A Ha Ling Peak Hike – Canmore Alberta (Chinaman’s Peak)
The Canadian Rockies have to be one of the most breath taking mountain ranges in the world and people from around the world travel to hike the glorious peaks. One such peak that is often hiked by professionals and amateurs alike is Ha ling peak in Canmore, Alberta. Ha ling peak stands out like a sore thumb amongst its mountain range. The hike is not the most challenging hike in the Rockies but is still not a hike to be taken lightly. I would recommend doing some smaller hikes in the area before attempting to ascend this peak.

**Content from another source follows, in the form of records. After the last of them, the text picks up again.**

(* ===== verification/SieveManager.v ===== *)
(** The manager of the one managed script (src/internal/sieve/manager.go) over a
    ManageSieve server.

    The server (RFC 5804) is a table of scripts, the name of the active one, and a
    schedule of what happens to the commands: a command is answered, is lost before it
    takes effect, or takes effect and its answer is lost. What scripts the server accepts
    ([accepts]) and has room for ([room]) are parameters. Warnings and log lines are left
    out. *)

From S2P Require Import Prelude Utf8 Text GoStrings GoTime Jmap Json Sieve SieveLang SieveParse.
From Stdlib Require Import Ascii String.
#[local] Open Scope string_scope.
#[local] Open Scope Z_scope.

Inductive fault := Answered | LostBefore | LostAfter.

Record Server := mkServer {
  sv_scripts : gmap string string; sv_active : option string; sv_faults : list fault
}.

Inductive ManagerError :=
| Unavailable | ErrScriptNotFound | ScriptRefused | QuotaRefused
| ReadError (e : ParseError) | GenerateFailed (e : GenerateError).

Abbreviation MS := (M Server ManagerError).

(** One command: its effect on the server and its answer, under the schedule. *)
Definition command {A} (f : Server -> Server * (ManagerError + A)) : MS A := fun w =>
  let rest := mkServer (sv_scripts w) (sv_active w) (tail (sv_faults w)) in
  match sv_faults w with
  | LostBefore :: _ => (rest, inl Unavailable)
  | LostAfter :: _ => ((f rest).1, inl Unavailable)
  | _ => f rest
  end.

Definition ManagedScriptName : string := "moov".
Definition BackupPrefix : string := "moov-backup-".

(** The first [n] runes, when there are more: invalid bytes become U+FFFD. *)
Fixpoint take_runes (n : nat) (copy : nat) (s : string) : string :=
  match s with
  | EmptyString => EmptyString
  | String c r =>
      match copy with
      | S k => String c (take_runes n k r)
      | O =>
          match n with
          | O => EmptyString
          | S n =>
              if is_ascii_byte c then String c (take_runes n 0 r)
              else match multi_width s with
                   | O => replacement +:+ take_runes n 0 r
                   | S w => String c (take_runes n w r)
                   end
          end
      end
  end.
Fixpoint count_runes (skip : nat) (s : string) : nat :=
  match s with
  | EmptyString => 0
  | String c r =>
      match skip with
      | S k => count_runes k r
      | O => S (count_runes (pred (multi_width s)) r)
      end
  end.

(** The name of a safety copy. *)
Definition backupName (name : string) : string :=
  let b := if HasPrefix name BackupPrefix then name else BackupPrefix +:+ name in
  if (128 <? count_runes 0 b)%nat then take_runes 128 0 b else b.

Record ManagedState := mkState {
  ms_Model : Script; ms_Exists : bool; ms_Drifted : bool; ms_ActiveScript : string;
  ms_OursActive : bool; ms_Raw : string
}.

Section manager.
Context (ToLower : string -> string) (sha256 : string -> string).
Context (accepts : string -> bool) (room : gmap string string -> string -> string -> bool).
Context (caps : Capabilities).

(** ** The commands *)

Definition ListScripts : MS (list (string * bool)) :=
  command (fun w => (w, inr ((fun kv => (kv.1, bool_decide (sv_active w = Some kv.1))) <$> map_to_list (sv_scripts w)))).
Definition GetScript (name : string) : MS string :=
  command (fun w => (w, match sv_scripts w !! name with Some c => inr c | None => inl ErrScriptNotFound end)).
Definition CheckScript (content : string) : MS unit :=
  command (fun w => (w, if accepts content then inr tt else inl ScriptRefused)).
Definition PutScript (name content : string) : MS unit :=
  command (fun w =>
    if negb (accepts content) then (w, inl ScriptRefused)
    else if negb (room (sv_scripts w) name content) then (w, inl QuotaRefused)
    else (mkServer (<[name := content]> (sv_scripts w)) (sv_active w) (sv_faults w), inr tt)).
Definition SetActive (name : string) : MS unit :=
  command (fun w =>
    match sv_scripts w !! name with
    | Some _ => (mkServer (sv_scripts w) (Some name) (sv_faults w), inr tt)
    | None => (w, inl ErrScriptNotFound)
    end).

(** ** The manager *)

Definition emptyModel : Script := mkScript MetadataVersion [] None None [] "" "".

(** The loop of Read over the listed scripts. *)
Definition see_script (st : ManagedState) (s : string * bool) : ManagedState :=
  let st := if s.2 then mkState (ms_Model st) (ms_Exists st) (ms_Drifted st) s.1
                          (String.eqb s.1 ManagedScriptName) (ms_Raw st) else st in
  if String.eqb s.1 ManagedScriptName
  then mkState (ms_Model st) true (ms_Drifted st) (ms_ActiveScript st) (ms_OursActive st) (ms_Raw st) else st.

Definition Read (env : GenerateEnv) : MS ManagedState :=
  scripts ← ListScripts;
  let st := foldl see_script (mkState emptyModel false false "" false "") scripts in
  if negb (ms_Exists st) then mret st
  else
    raw ← GetScript ManagedScriptName;
    match ParseManaged ToLower sha256 raw env with
    | inl ErrNotManaged => mret (mkState (ms_Model st) true true (ms_ActiveScript st) (ms_OursActive st) raw)
    | inl e => throw (ReadError e)
    | inr (model, drifted) => mret (mkState model true drifted (ms_ActiveScript st) (ms_OursActive st) raw)
    end.

Definition backup (name content : string) : MS unit := PutScript (backupName name) content.

(** The preservation of what Read found, before the model is pushed: the model with what
    was imported. *)
Definition preserve_own (st : ManagedState) (model : Script) (env : GenerateEnv) : MS Script :=
  if ms_Exists st && ms_Drifted st then
    _ ← backup ManagedScriptName (ms_Raw st);
    match ParseManaged ToLower sha256 (ms_Raw st) env with
    | inl ErrNotManaged => mret (ImportForeign model ManagedScriptName (ms_Raw st))
    | _ => mret model
    end
  else mret model.
Definition preserve_active (st : ManagedState) (model : Script) : MS Script :=
  if negb (String.eqb (ms_ActiveScript st) "") && negb (String.eqb (ms_ActiveScript st) ManagedScriptName) then
    foreign ← GetScript (ms_ActiveScript st);
    _ ← backup (ms_ActiveScript st) foreign;
    mret (ImportForeign model (ms_ActiveScript st) foreign)
  else mret model.

Definition with_version (s : Script) : Script :=
  mkScript MetadataVersion (sc_Rules s) (sc_Vacation s) (sc_ForwardAll s) (sc_ExternalRequires s)
    (sc_ExternalSource s) (sc_ExternalBody s).

Definition Push (model : Script) (env : GenerateEnv) : MS unit :=
  let env := withDefaults env in
  st ← Read env;
  model ← preserve_own st model env;
  model ← preserve_active st model;
  match Generate ToLower sha256 (with_version model) env (Some caps) with
  | inl e => throw (GenerateFailed e)
  | inr content =>
      _ ← CheckScript content;
      _ ← PutScript ManagedScriptName content;
      SetActive ManagedScriptName
  end.
End manager.

(** ** What a push leaves behind *)

Lemma backupName_prefix name : exists y, backupName name = BackupPrefix +:+ y.
Proof.
  unfold backupName.
  assert (exists z, (if HasPrefix name BackupPrefix then name else BackupPrefix +:+ name) = BackupPrefix +:+ z) as [z ->].
  { destruct (HasPrefix name BackupPrefix) eqn:E; [|by eexists]. by apply HasPrefix_true in E. }
  destruct (_ <? _)%nat; [|by eexists]. exists (take_runes 116 0 z). reflexivity.
Qed.
Lemma backupName_not_managed name : backupName name <> ManagedScriptName.
Proof. destruct (backupName_prefix name) as [y ->]. by destruct y. Qed.

Section preserve.
Context (ToLower : string -> string) (sha256 : string -> string).
Context (accepts : string -> bool) (room : gmap string string -> string -> string -> bool).
Context (caps : Capabilities) (env : GenerateEnv).

(** The scripts and the active name before the push. *)
Context (S0 : gmap string string) (A0 : option string).

(** The stored managed script is not what Moov wrote. *)
Definition foreign_edit (raw : string) : Prop :=
  ParseManaged ToLower sha256 raw (withDefaults env) = inl ErrNotManaged \/
  exists model, ParseManaged ToLower sha256 raw (withDefaults env) = inr (model, true).

Definition special (n : string) : Prop :=
  n = ManagedScriptName \/ n = backupName ManagedScriptName \/ exists a, A0 = Some a /\ n = backupName a.
Definition others (T : gmap string string) : Prop := forall n, ~ special n -> T !! n = S0 !! n.
Definition own_safe (T : gmap string string) : Prop :=
  forall raw, S0 !! ManagedScriptName = Some raw -> foreign_edit raw -> T !! backupName ManagedScriptName = Some raw.
Definition act_safe (T : gmap string string) : Prop :=
  forall a c, A0 = Some a -> a <> ManagedScriptName -> S0 !! a = Some c -> T !! backupName a = Some c.

Definition preserved (w : Server) : Prop :=
  others (sv_scripts w) /\ (sv_active w = A0 \/ sv_active w = Some ManagedScriptName) /\
  (sv_scripts w !! ManagedScriptName = S0 !! ManagedScriptName \/ own_safe (sv_scripts w)) /\
  (sv_active w = A0 \/ act_safe (sv_scripts w)).

Lemma wp_command {A} (f : Server -> Server * (ManagerError + A)) Q w :
  (forall fs, Q (mkServer (sv_scripts w) (sv_active w) fs) (inl Unavailable)) ->
  (forall fs, let '(w', r) := f (mkServer (sv_scripts w) (sv_active w) fs) in Q w' (inl Unavailable) /\ Q w' r) ->
  wp (command f) Q w.
Proof.
  intros H0 H1. unfold wp, command. specialize (H1 (tail (sv_faults w))).
  destruct (f _) as [w' r]. destruct H1 as [Hu Hr]. destruct (sv_faults w) as [|[] l]; cbn; auto.
Qed.

(** Commands that change nothing. *)
Lemma wp_read {A} (f : Server -> ManagerError + A) Q w :
  (forall fs r, r = inl Unavailable \/ r = f (mkServer (sv_scripts w) (sv_active w) fs) ->
     Q (mkServer (sv_scripts w) (sv_active w) fs) r) ->
  wp (command (fun w => (w, f w))) Q w.
Proof. intros H. apply wp_command; intros fs; [|split]; auto. Qed.

Lemma wp_PutScript name content Q w :
  (forall fs e, Q (mkServer (sv_scripts w) (sv_active w) fs) (inl e)) ->
  (forall fs e, Q (mkServer (<[name := content]> (sv_scripts w)) (sv_active w) fs) (inl e)) ->
  (forall fs, Q (mkServer (<[name := content]> (sv_scripts w)) (sv_active w) fs) (inr tt)) ->
  wp (PutScript accepts room name content) Q w.
Proof.
  intros H0 H1 H2. apply wp_command; [auto|]. intros fs. cbn. destruct (accepts content); cbn; [|split; auto].
  destruct (room _ _ _); cbn; split; auto.
Qed.

(** What Read learns. *)
Definition learned (st : ManagedState) : Prop :=
  (ms_ActiveScript st = default "" A0) /\
  (ms_Exists st = bool_decide (is_Some (S0 !! ManagedScriptName))) /\
  (forall raw, S0 !! ManagedScriptName = Some raw -> ms_Raw st = raw /\ (foreign_edit raw -> ms_Drifted st = true)).

Lemma see_scripts (l : list string) st :
  let r := foldl see_script st ((fun n => (n, bool_decide (A0 = Some n))) <$> l) in
  ms_ActiveScript r = (match A0 with Some a => if decide (a ∈ l) then a else ms_ActiveScript st | None => ms_ActiveScript st end) /\
  ms_Exists r = ms_Exists st || bool_decide (ManagedScriptName ∈ l) /\
  ms_Drifted r = ms_Drifted st /\ ms_Model r = ms_Model st.
Proof.
  revert st. induction l as [|n l IH]; intros st; cbn [fmap list_fmap foldl].
  { destruct A0 as [a|]; [destruct (decide (a ∈ [])) as [H|]; [by apply elem_of_nil in H|]|];
      rewrite bool_decide_eq_false_2 by (by intros ?%elem_of_nil); by rewrite orb_false_r. }
  destruct (IH (see_script st (n, bool_decide (A0 = Some n)))) as (Ha & He & Hd & Hm).
  cbv zeta. rewrite Ha, He, Hd, Hm. clear IH Ha He Hd Hm. unfold see_script. cbn [fst snd].
  split; [|split; [|split]].
  - destruct A0 as [a|]; [|by destruct (String.eqb n ManagedScriptName)].
    destruct (decide (a ∈ l)) as [Hin|Hin].
    + rewrite decide_True by (by right). done.
    + destruct (decide (a ∈ n :: l)) as [Hc|Hc].
      * apply elem_of_cons in Hc as [->|]; [|done]. rewrite bool_decide_true by done. cbn.
        by destruct (String.eqb n ManagedScriptName).
      * rewrite bool_decide_false by (intros [= ->]; apply Hc; by left). cbn.
        by destruct (String.eqb n ManagedScriptName).
  - destruct (String.eqb_spec n ManagedScriptName) as [->|Hn]; cbn.
    + rewrite (bool_decide_eq_true_2 (_ ∈ _ :: _)) by (by left). by rewrite orb_true_r.
    + assert (bool_decide (ManagedScriptName ∈ n :: l) = bool_decide (ManagedScriptName ∈ l)) as ->.
      { apply bool_decide_ext. rewrite elem_of_cons. naive_solver. }
      by destruct (bool_decide (A0 = Some n)).
  - by destruct (String.eqb n ManagedScriptName), (bool_decide (A0 = Some n)).
  - by destruct (String.eqb n ManagedScriptName), (bool_decide (A0 = Some n)).
Qed.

Ha ling peak is located in western Alberta about an hour and half from Calgary in a small town called Canmore. The hike in total will take about 3 hours up and roughly 2 hours down. Luckily the sun does not set till well after 9pm during the milder months so starting this hike in the late afternoon is a definite possibility. As mentioned the hike is quite challenging that is very steep for the most part of the hike. Make sure to bring an ample supply of water and some snacks because it is very exhausting.

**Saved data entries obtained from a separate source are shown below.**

(** A line with a field name starts with its first letter. *)
Lemma named_head line c n : isHeaderNamed line (String c n) = true ->
  exists d r, line = String d r /\ lower_byte d = lower_byte c.
Proof.
  unfold isHeaderNamed, cutFold. destruct line as [|d r]; [done|]. destruct (_ <? _)%nat; [done|].
  cbn [take_s String.length lower_ascii]. destruct (String.eqb _ _) eqn:E; [|done]. intros _.
  apply String.eqb_eq in E. injection E as Hd _. eauto.
Qed.
Lemma wsp_not_named line c n : starts_with is_wsp line = true -> is_wsp (lower_byte c) = false ->
  isHeaderNamed line (String c n) = false.
Proof.
  intros Hw Hc. apply not_true_is_false. intros (d & r & -> & Hd)%named_head. cbn in Hw. rewrite <- Hd in Hc.
  apply orb_true_iff in Hw as [H%Ascii.eqb_eq|H%Ascii.eqb_eq]; subst; done.
Qed.

Lemma strip_list_ok c n sk ls : is_wsp (lower_byte c) = false ->
  Forall (fun l => isHeaderNamed l (String c n) = false) (strip_list (String c n) sk ls).
Proof.
  intros Hc. revert sk. induction ls as [|l ls IH]; intros sk; [constructor|]. cbn [strip_list].
  destruct (starts_with is_wsp l) eqn:Ew; [destruct sk; [done|]; constructor; [by apply wsp_not_named|done]|].
  destruct (isHeaderNamed l (String c n)) eqn:En; [done|]. by constructor.
Qed.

The Ha Ling peak hike has a lot of different terrain that will be encountered while ascending its peak. Because of this it is recommended that you wear layers and are prepared for rapid weather changes. The hike begins well below the tree line and you are surrounded by lush vegetation. The trail itself is hard and firm dirt with a lot of tree roots. Be careful of your footing and not to trip of the tree roots, many ankle injuries have been reported on this hike. This terrain will last for about half of the ascent of the ha ling peak hike and can be very challenging with many steep sections.
After trekking through the more bushy rutas de senderismo areas you will start to notice a mix of rock and trees. Trees are not as close together any more and are not as big. You can definitely tell the change in that the elevation has on the terrain and forest. Once you enter this area you will the trail becomes a lot more narrower and it begins to diminish into no trail at all. Be extremely careful for loose rock as it can cause you to be seriously injured. Also be aware of any falling rock that may have been dislodged by people hiking ahead of you. Ha ling peak and well any peak for that matter has a significant amount of loose rock that at any point could cause a rock slide. If you find yourself in this situation find a place to hide behind a tree of larger rock.

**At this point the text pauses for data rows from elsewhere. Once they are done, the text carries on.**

(** One exchange: the command is recorded, the peer acts on it ([act], told the event),
    and the reply is compared with the expected code. A connection without events left
    is broken. *)
Definition broken : event := mkEvent None false false.
Definition exchange (phase : string) (expect : Z) (command : string) (act : event -> Conn -> Conn) : CM (Z * string) :=
  fun c =>
    let '(e, es) := match c_events c with e :: es => (e, es) | [] => (broken, []) end in
    let c := mkConn es (c_tls c) (c_ext c) (c_sent c ++ [(c_tls c, command)]) (c_from c) (c_rcpts c) (c_taken c) in
    let c := act e c in
    if ev_dies e then (c, inl Died)
    else match ev_reply e with
         | None => (c, inl (SmtpError phase 0))
         | Some (code, msg) => if code_ok expect code then (c, inr (code, msg)) else (c, inl (SmtpError phase code))
         end.
Definition no_act (_ : event) (c : Conn) : Conn := c.
Definition positive (e : event) : bool :=
  match ev_reply e with Some (code, _) => code / 100 =? 2 | None => ev_taken e end.

(** How the peer acts on the commands of a transaction. *)
Definition take_mail (from : string) (e : event) (c : Conn) : Conn :=
  if positive e then set_peer c from [] (c_taken c) else c.
Definition take_rcpt (rcpt : string) (e : event) (c : Conn) : Conn :=
  if positive e then set_peer c (c_from c) (c_rcpts c ++ [rcpt]) (c_taken c) else c.
Definition take_rset (e : event) (c : Conn) : Conn :=
  if positive e then set_peer c "" [] (c_taken c) else c.
(** A message ends a transaction; any 2yz answer says that it was taken. *)
Definition take_data (text : option string) (e : event) (c : Conn) : Conn :=
  if positive e then set_peer c "" [] (c_taken c ++ [mkDelivery (c_from c) (c_rcpts c) text]) else c.

(** ** Dot-stuffing *)

(** [textproto.DotWriter]: at the beginning of a line, after a carriage return, or in
    the middle. *)
Inductive wstate := BeginLine | InCR | InData.
Fixpoint dot_write (st : wstate) (s : string) : string :=
  match s with
  | EmptyString =>
      match st with
      | InData => eol +:+ "." +:+ eol
      | InCR => String LF ("." +:+ eol)
      | BeginLine => "." +:+ eol
      end
  | String c r =>
      match st with
      | InCR => String c (dot_write (if Ascii.eqb c LF then BeginLine else InData) r)
      | _ =>
          (match st with BeginLine => if Ascii.eqb c "." then "." else "" | _ => "" end) +:+
          (if Ascii.eqb c LF then String CR (String c (dot_write BeginLine r))
           else String c (dot_write (if Ascii.eqb c CR then InCR else InData) r))
      end
  end.
(** The initial state is that of a line's beginning, but an empty message closes with a
    line break in front of the dot. *)
Definition DotWriter (msg : string) : string :=
  if String.eqb msg "" then eol +:+ "." +:+ eol else dot_write BeginLine msg.

(** The peer's reading of it (RFC 5321, section 4.5.2): the text in front of the line of
    one dot, without the leading dot of a line that has one. *)
Fixpoint undot (begin : bool) (s : string) : option string :=
  match s with
  | EmptyString => None
  | String c r =>
      if begin && Ascii.eqb c "." then
        if HasPrefix r eol then Some EmptyString
        else match r with
             | EmptyString => None
             | String d r => String d <$> undot (Ascii.eqb d LF) r
             end
      else String c <$> undot (Ascii.eqb c LF) r
  end.

(** ** The session *)

Section session.
Context (ToUpper : string -> string) (base64 : string -> string).
Context (cfg : Config).

Definition cmd (phase : string) (expect : Z) (command : string) (act : event -> Conn -> Conn) : CM unit :=
  _ ← exchange phase expect command act; mret tt.

(** [ehlo]: the keywords of the lines after the first. *)
Definition extensions (msg : string) : gmap string string :=
  foldl (fun ext line =>
    let line := TrimSpace line in
    let '(keyword, param) := match Cut " " line with Some kp => kp | None => (line, "") end in
    if String.eqb keyword "" then ext else <[ToUpper keyword := param]> ext) ∅ (tail (Split LF msg)).
Definition ehlo : CM unit :=
  r ← exchange PhaseEHLO 250 ("EHLO " +:+ HeloName cfg) no_act;
  modify (fun c => set_session c (c_tls c) (extensions r.2)).
Definition has (keyword : string) : CM bool :=
  gets (fun c => bool_decide (is_Some (c_ext c !! ToUpper keyword))).

(** [open]: a new connection, on which no transaction has begun, and its greeting. A dial
    that fails is an event without a reply. *)
Definition open_ : CM unit :=
  modify (fun c => mkConn (c_events c) false ∅ (c_sent c) "" [] (c_taken c)) ≫= fun _ =>
  cmd PhaseConnect 220 "" no_act.

(** The TLS handshake is an exchange of its own; its failure has no code. *)
Definition handshake : CM unit := fun c =>
  match cmd PhaseStartTLS 220 "" no_act c with
  | (c, inl (SmtpError p _)) => (c, inl (SmtpError p 0))
  | r => r
  end.

Definition hello : CM unit :=
  ehlo ≫= fun _ =>
  if DisableTLS cfg then mret tt
  else
    offered ← has "STARTTLS";
    if negb offered then throw (SmtpError PhaseStartTLS 0)
    else
      cmd PhaseStartTLS 220 "STARTTLS" no_act ≫= fun _ =>
      handshake ≫= fun _ =>
      modify (fun c => set_session c true (c_ext c)) ≫= fun _ =>
      ehlo.

Definition authenticate : CM unit :=
  if String.eqb (Username cfg) "" && String.eqb (Password cfg) "" then mret tt
  else
    tls ← gets c_tls;
    if negb tls && negb (DisableTLS cfg) then throw (SmtpError PhaseAuth 0)
    else
      let nul := String "000" EmptyString in
      cmd PhaseAuth 235 ("AUTH PLAIN " +:+ base64 (nul +:+ Username cfg +:+ nul +:+ Password cfg)) no_act.

Definition mail (env : Envelope) (eightBit : bool) : CM unit :=
  let params := if eightBit then " BODY=8BITMIME" else "" in
  declared ← gets (fun c => c_ext c !! "SIZE");
  let command params := cmd PhaseMail 250 ("MAIL FROM:<" +:+ MailFrom env +:+ ">" +:+ params) (take_mail (MailFrom env)) in
  match declared with
  | Some raw =>
      if 0 <? Size env then
        let over := match ParseInt 10 raw with Some limit => (0 <? limit) && (limit <? Size env) | None => false end in
        if over then throw (SmtpError PhaseMail 552)
        else command (params +:+ " SIZE=" +:+ FormatInt 10 (Size env))
      else command params
  | None => command params
  end.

The final ascent is above the tree line and is bare faced rock with a significant amount of loose rock. There is no trail to the top and choosing your own line is your best bet. Again I cannot stress how important it is for you to be aware and sure footed because of the nature of the terrain. Also it can be very windy at the top and if you stand to close to the edge it could blow you right off. This has happened in the past so do not take this warning with a grain of salt.